(* ===== verification/RaftStore.v ===== *)
(** * The Raft store ([services/state/raft/store.go])

    Log entries and the stable store, kept in two storage bindings and proved
    against the storage interface, and the observers of the membership of the
    state group.  As in [Fsm], channels record what was sent on them. *)

From Stdlib Require Import Sorting.Sorted.
From S2P Require Import Prelude GoRuntime GoStrings Config StoreApi Pebble StateApi.

(** ** Keys *)

(** [binary.BigEndian.PutUint64] on a new slice, for [n] bytes. *)
Fixpoint be_bytes (n : nat) (u : Z) : bytes :=
  match n with
  | O => []
  | S n => byte_of (Z.shiftr u (8 * Z.of_nat n)) :: be_bytes n u
  end.

Definition uint64ToBytes (u : Z) : slice := Some (be_bytes 8 u).

Fixpoint be_val (b : bytes) : Z :=
  match b with
  | [] => 0
  | c :: b => Z.shiftl (byte_val c) (8 * Z.of_nat (length b)) + be_val b
  end.

(** [binary.BigEndian.Uint64]: reads eight bytes, and panics, here [None], if
    there are fewer. *)
Definition bytesToUint64 (b : slice) : option Z :=
  if Nat.ltb (length (sl b)) 8 then None else Some (be_val (take 8 (sl b))).

Lemma be_bytes_length n u : length (be_bytes n u) = n.
Proof. induction n as [|n IH]; simpl; [done|]. by rewrite IH. Qed.

Lemma be_val_bytes n u : be_val (be_bytes n u) = u mod 256 ^ Z.of_nat n.
Proof.
  induction n as [|n IH]; simpl; [by rewrite Z.mod_1_r|].
  rewrite IH, be_bytes_length, byte_val_of, Z.shiftl_mul_pow2, Z.shiftr_div_pow2 by lia.
  rewrite Z.pow_mul_r by lia. change (2 ^ 8) with 256.
  rewrite Nat2Z.inj_succ, Z.pow_succ_r by lia.
  rewrite (Z.mul_comm 256), Z.rem_mul_r by (pose proof (Z.pow_pos_nonneg 256 (Z.of_nat n)); lia). lia.
Qed.

(** The key order is the order of the indices. *)
Lemma be_bytes_compare n a b :
  bytes_compare (be_bytes n a) (be_bytes n b) = (a mod 256 ^ Z.of_nat n ?= b mod 256 ^ Z.of_nat n).
Proof.
  induction n as [|n IH]; simpl; [by rewrite !Z.mod_1_r|].
  rewrite IH, !byte_val_of, !Z.shiftr_div_pow2 by lia.
  rewrite !Z.pow_mul_r by lia. change (2 ^ 8) with 256.
  rewrite Nat2Z.inj_succ, Z.pow_succ_r by lia.
  assert (0 < 256 ^ Z.of_nat n) as Hp by (apply Z.pow_pos_nonneg; lia).
  rewrite (Z.mul_comm 256), !Z.rem_mul_r by lia.
  pose proof (Z.mod_pos_bound a (256 ^ Z.of_nat n) Hp). pose proof (Z.mod_pos_bound b (256 ^ Z.of_nat n) Hp).
  set (P := 256 ^ Z.of_nat n) in *. set (x := (a / P) mod 256). set (y := (b / P) mod 256).
  destruct (Z.compare_spec x y) as [E|E|E].
  - rewrite E. destruct (Z.compare_spec (a mod P) (b mod P)); symmetry;
      [apply Z.compare_eq_iff|apply Z.compare_lt_iff|apply Z.compare_gt_iff]; lia.
  - symmetry. apply Z.compare_lt_iff. nia.
  - symmetry. apply Z.compare_gt_iff. nia.
Qed.

Lemma uint64_mod u : in_uint 64 u -> u mod 256 ^ Z.of_nat 8 = u.
Proof. intros. by apply Z.mod_small. Qed.

(** The key of an index. *)
Definition key_of (u : Z) : bytes := be_bytes 8 u.

Lemma key_of_compare a b :
  in_uint 64 a -> in_uint 64 b -> bytes_compare (key_of a) (key_of b) = (a ?= b).
Proof. intros. unfold key_of. by rewrite be_bytes_compare, !uint64_mod. Qed.

Lemma key_of_lt a b : in_uint 64 a -> in_uint 64 b -> bytes_lt (key_of a) (key_of b) <-> a < b.
Proof. intros. unfold bytes_lt. rewrite key_of_compare by done. apply Z.compare_lt_iff. Qed.

Lemma key_of_le a b : in_uint 64 a -> in_uint 64 b -> bytes_le (key_of a) (key_of b) <-> a <= b.
Proof. intros. unfold bytes_le. by rewrite key_of_compare. Qed.

Lemma bytesToUint64_key u : in_uint 64 u -> bytesToUint64 (Some (key_of u)) = Some u.
Proof.
  intros Hu. unfold bytesToUint64, key_of. change (sl (Some (be_bytes 8 u))) with (be_bytes 8 u).
  rewrite be_bytes_length. change (Nat.ltb 8 8) with false. cbn [negb].
  rewrite take_ge by (by rewrite be_bytes_length). by rewrite be_val_bytes, uint64_mod.
Qed.

Lemma key_of_inj a b : in_uint 64 a -> in_uint 64 b -> key_of a = key_of b -> a = b.
Proof.
  intros Ha Hb E. pose proof (key_of_compare a b Ha Hb) as Hc.
  rewrite E, bytes_compare_refl in Hc. by apply Z.compare_eq_iff.
Qed.

(** ** State *)

(** The entries of HashiCorp Raft's log, as far as the store looks at them:
    the index, whether it is a configuration entry, and the ids of the
    servers of the configuration [DecodeConfiguration] finds in its data. *)
Class HraftLog := {
  Log : Type;
  log_Index : Log -> Z;
  log_IsConfiguration : Log -> bool;
  log_Servers : Log -> list string;
}.

Definition ErrKeyNotFound : error := ErrVar "raft.ErrKeyNotFound" "not found" None.
Definition hraft_ErrLogNotFound : error := ErrVar "hraft.ErrLogNotFound" "log not found" None.

(** A membership change channel: what was sent, and whether it is closed. *)
Record MemberChan := {
  msent : list MembershipChange;
  mclosed : bool;
}.

(** The members and their observers, protected by [mu]. *)
Record Membership := {
  observers : gmap Z nat;           (* membership change observers *)
  nextObserverId : Z;               (* uint64 *)
  memberIds : gmap string unit;     (* current deduped members *)
  mchans : gmap nat MemberChan;
}.

Record RaftStore (B : Type) := {
  logDir : string;
  logStore : B;
  stableDir : string;
  stableStore : B;
  snapDir : string;
  membership : Membership;
}.
Arguments logDir {_} _.
Arguments logStore {_} _.
Arguments stableDir {_} _.
Arguments stableStore {_} _.
Arguments snapDir {_} _.
Arguments membership {_} _.

(** ** Membership changes *)

Definition set_observers (m : gmap Z nat) (s : Membership) : Membership :=
  {| observers := m; nextObserverId := nextObserverId s; memberIds := memberIds s; mchans := mchans s |}.
Definition set_next (n : Z) (s : Membership) : Membership :=
  {| observers := observers s; nextObserverId := n; memberIds := memberIds s; mchans := mchans s |}.
Definition set_members (m : gmap string unit) (s : Membership) : Membership :=
  {| observers := observers s; nextObserverId := nextObserverId s; memberIds := m; mchans := mchans s |}.
Definition set_mchan (c : nat) (mc : MemberChan) (s : Membership) : Membership :=
  {| observers := observers s; nextObserverId := nextObserverId s; memberIds := memberIds s;
     mchans := <[c := mc]> (mchans s) |}.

- _TASK DESCRIPTION_: The listing above is to be transcribed exactly. Include every line.

- _RESPONSE BOX_:
(* ===== verification/RaftStore.v ===== *)
(** * The Raft store ([services/state/raft/store.go])

    Log entries and the stable store, kept in two storage bindings and proved
    against the storage interface, and the observers of the membership of the
    state group.  As in [Fsm], channels record what was sent on them. *)

From Stdlib Require Import Sorting.Sorted.
From S2P Require Import Prelude GoRuntime GoStrings Config StoreApi Pebble StateApi.

(** ** Keys *)

(** [binary.BigEndian.PutUint64] on a new slice, for [n] bytes. *)
Fixpoint be_bytes (n : nat) (u : Z) : bytes :=
  match n with
  | O => []
  | S n => byte_of (Z.shiftr u (8 * Z.of_nat n)) :: be_bytes n u
  end.

Definition uint64ToBytes (u : Z) : slice := Some (be_bytes 8 u).

Fixpoint be_val (b : bytes) : Z :=
  match b with
  | [] => 0
  | c :: b => Z.shiftl (byte_val c) (8 * Z.of_nat (length b)) + be_val b
  end.

(** [binary.BigEndian.Uint64]: reads eight bytes, and panics, here [None], if
    there are fewer. *)
Definition bytesToUint64 (b : slice) : option Z :=
  if Nat.ltb (length (sl b)) 8 then None else Some (be_val (take 8 (sl b))).

Lemma be_bytes_length n u : length (be_bytes n u) = n.
Proof. induction n as [|n IH]; simpl; [done|]. by rewrite IH. Qed.

Lemma be_val_bytes n u : be_val (be_bytes n u) = u mod 256 ^ Z.of_nat n.
Proof.
  induction n as [|n IH]; simpl; [by rewrite Z.mod_1_r|].
  rewrite IH, be_bytes_length, byte_val_of, Z.shiftl_mul_pow2, Z.shiftr_div_pow2 by lia.
  rewrite Z.pow_mul_r by lia. change (2 ^ 8) with 256.
  rewrite Nat2Z.inj_succ, Z.pow_succ_r by lia.
  rewrite (Z.mul_comm 256), Z.rem_mul_r by (pose proof (Z.pow_pos_nonneg 256 (Z.of_nat n)); lia). lia.
Qed.

(** The key order is the order of the indices. *)
Lemma be_bytes_compare n a b :
  bytes_compare (be_bytes n a) (be_bytes n b) = (a mod 256 ^ Z.of_nat n ?= b mod 256 ^ Z.of_nat n).
Proof.
  induction n as [|n IH]; simpl; [by rewrite !Z.mod_1_r|].
  rewrite IH, !byte_val_of, !Z.shiftr_div_pow2 by lia.
  rewrite !Z.pow_mul_r by lia. change (2 ^ 8) with 256.
  rewrite Nat2Z.inj_succ, Z.pow_succ_r by lia.
  assert (0 < 256 ^ Z.of_nat n) as Hp by (apply Z.pow_pos_nonneg; lia).
  rewrite (Z.mul_comm 256), !Z.rem_mul_r by lia.
  pose proof (Z.mod_pos_bound a (256 ^ Z.of_nat n) Hp). pose proof (Z.mod_pos_bound b (256 ^ Z.of_nat n) Hp).
  set (P := 256 ^ Z.of_nat n) in *. set (x := (a / P) mod 256). set (y := (b / P) mod 256).
  destruct (Z.compare_spec x y) as [E|E|E].
  - rewrite E. destruct (Z.compare_spec (a mod P) (b mod P)); symmetry;
      [apply Z.compare_eq_iff|apply Z.compare_lt_iff|apply Z.compare_gt_iff]; lia.
  - symmetry. apply Z.compare_lt_iff. nia.
  - symmetry. apply Z.compare_gt_iff. nia.
Qed.

Lemma uint64_mod u : in_uint 64 u -> u mod 256 ^ Z.of_nat 8 = u.
Proof. intros. by apply Z.mod_small. Qed.

(** The key of an index. *)
Definition key_of (u : Z) : bytes := be_bytes 8 u.

Lemma key_of_compare a b :
  in_uint 64 a -> in_uint 64 b -> bytes_compare (key_of a) (key_of b) = (a ?= b).
Proof. intros. unfold key_of. by rewrite be_bytes_compare, !uint64_mod. Qed.

Lemma key_of_lt a b : in_uint 64 a -> in_uint 64 b -> bytes_lt (key_of a) (key_of b) <-> a < b.
Proof. intros. unfold bytes_lt. rewrite key_of_compare by done. apply Z.compare_lt_iff. Qed.

Lemma key_of_le a b : in_uint 64 a -> in_uint 64 b -> bytes_le (key_of a) (key_of b) <-> a <= b.
Proof. intros. unfold bytes_le. by rewrite key_of_compare. Qed.

Lemma bytesToUint64_key u : in_uint 64 u -> bytesToUint64 (Some (key_of u)) = Some u.
Proof.
  intros Hu. unfold bytesToUint64, key_of. change (sl (Some (be_bytes 8 u))) with (be_bytes 8 u).
  rewrite be_bytes_length. change (Nat.ltb 8 8) with false. cbn [negb].
  rewrite take_ge by (by rewrite be_bytes_length). by rewrite be_val_bytes, uint64_mod.
Qed.

Lemma key_of_inj a b : in_uint 64 a -> in_uint 64 b -> key_of a = key_of b -> a = b.
Proof.
  intros Ha Hb E. pose proof (key_of_compare a b Ha Hb) as Hc.
  rewrite E, bytes_compare_refl in Hc. by apply Z.compare_eq_iff.
Qed.

(** ** State *)

(** The entries of HashiCorp Raft's log, as far as the store looks at them:
    the index, whether it is a configuration entry, and the ids of the
    servers of the configuration [DecodeConfiguration] finds in its data. *)
Class HraftLog := {
  Log : Type;
  log_Index : Log -> Z;
  log_IsConfiguration : Log -> bool;
  log_Servers : Log -> list string;
}.

Definition ErrKeyNotFound : error := ErrVar "raft.ErrKeyNotFound" "not found" None.
Definition hraft_ErrLogNotFound : error := ErrVar "hraft.ErrLogNotFound" "log not found" None.

(** A membership change channel: what was sent, and whether it is closed. *)
Record MemberChan := {
  msent : list MembershipChange;
  mclosed : bool;
}.

(** The members and their observers, protected by [mu]. *)
Record Membership := {
  observers : gmap Z nat;           (* membership change observers *)
  nextObserverId : Z;               (* uint64 *)
  memberIds : gmap string unit;     (* current deduped members *)
  mchans : gmap nat MemberChan;
}.

Record RaftStore (B : Type) := {
  logDir : string;
  logStore : B;
  stableDir : string;
  stableStore : B;
  snapDir : string;
  membership : Membership;
}.
Arguments logDir {_} _.
Arguments logStore {_} _.
Arguments stableDir {_} _.
Arguments stableStore {_} _.
Arguments snapDir {_} _.
Arguments membership {_} _.

(** ** Membership changes *)

Definition set_observers (m : gmap Z nat) (s : Membership) : Membership :=
  {| observers := m; nextObserverId := nextObserverId s; memberIds := memberIds s; mchans := mchans s |}.
Definition set_next (n : Z) (s : Membership) : Membership :=
  {| observers := observers s; nextObserverId := n; memberIds := memberIds s; mchans := mchans s |}.
Definition set_members (m : gmap string unit) (s : Membership) : Membership :=
  {| observers := observers s; nextObserverId := nextObserverId s; memberIds := m; mchans := mchans s |}.
Definition set_mchan (c : nat) (mc : MemberChan) (s : Membership) : Membership :=
  {| observers := observers s; nextObserverId := nextObserverId s; memberIds := memberIds s;
     mchans := <[c := mc]> (mchans s) |}.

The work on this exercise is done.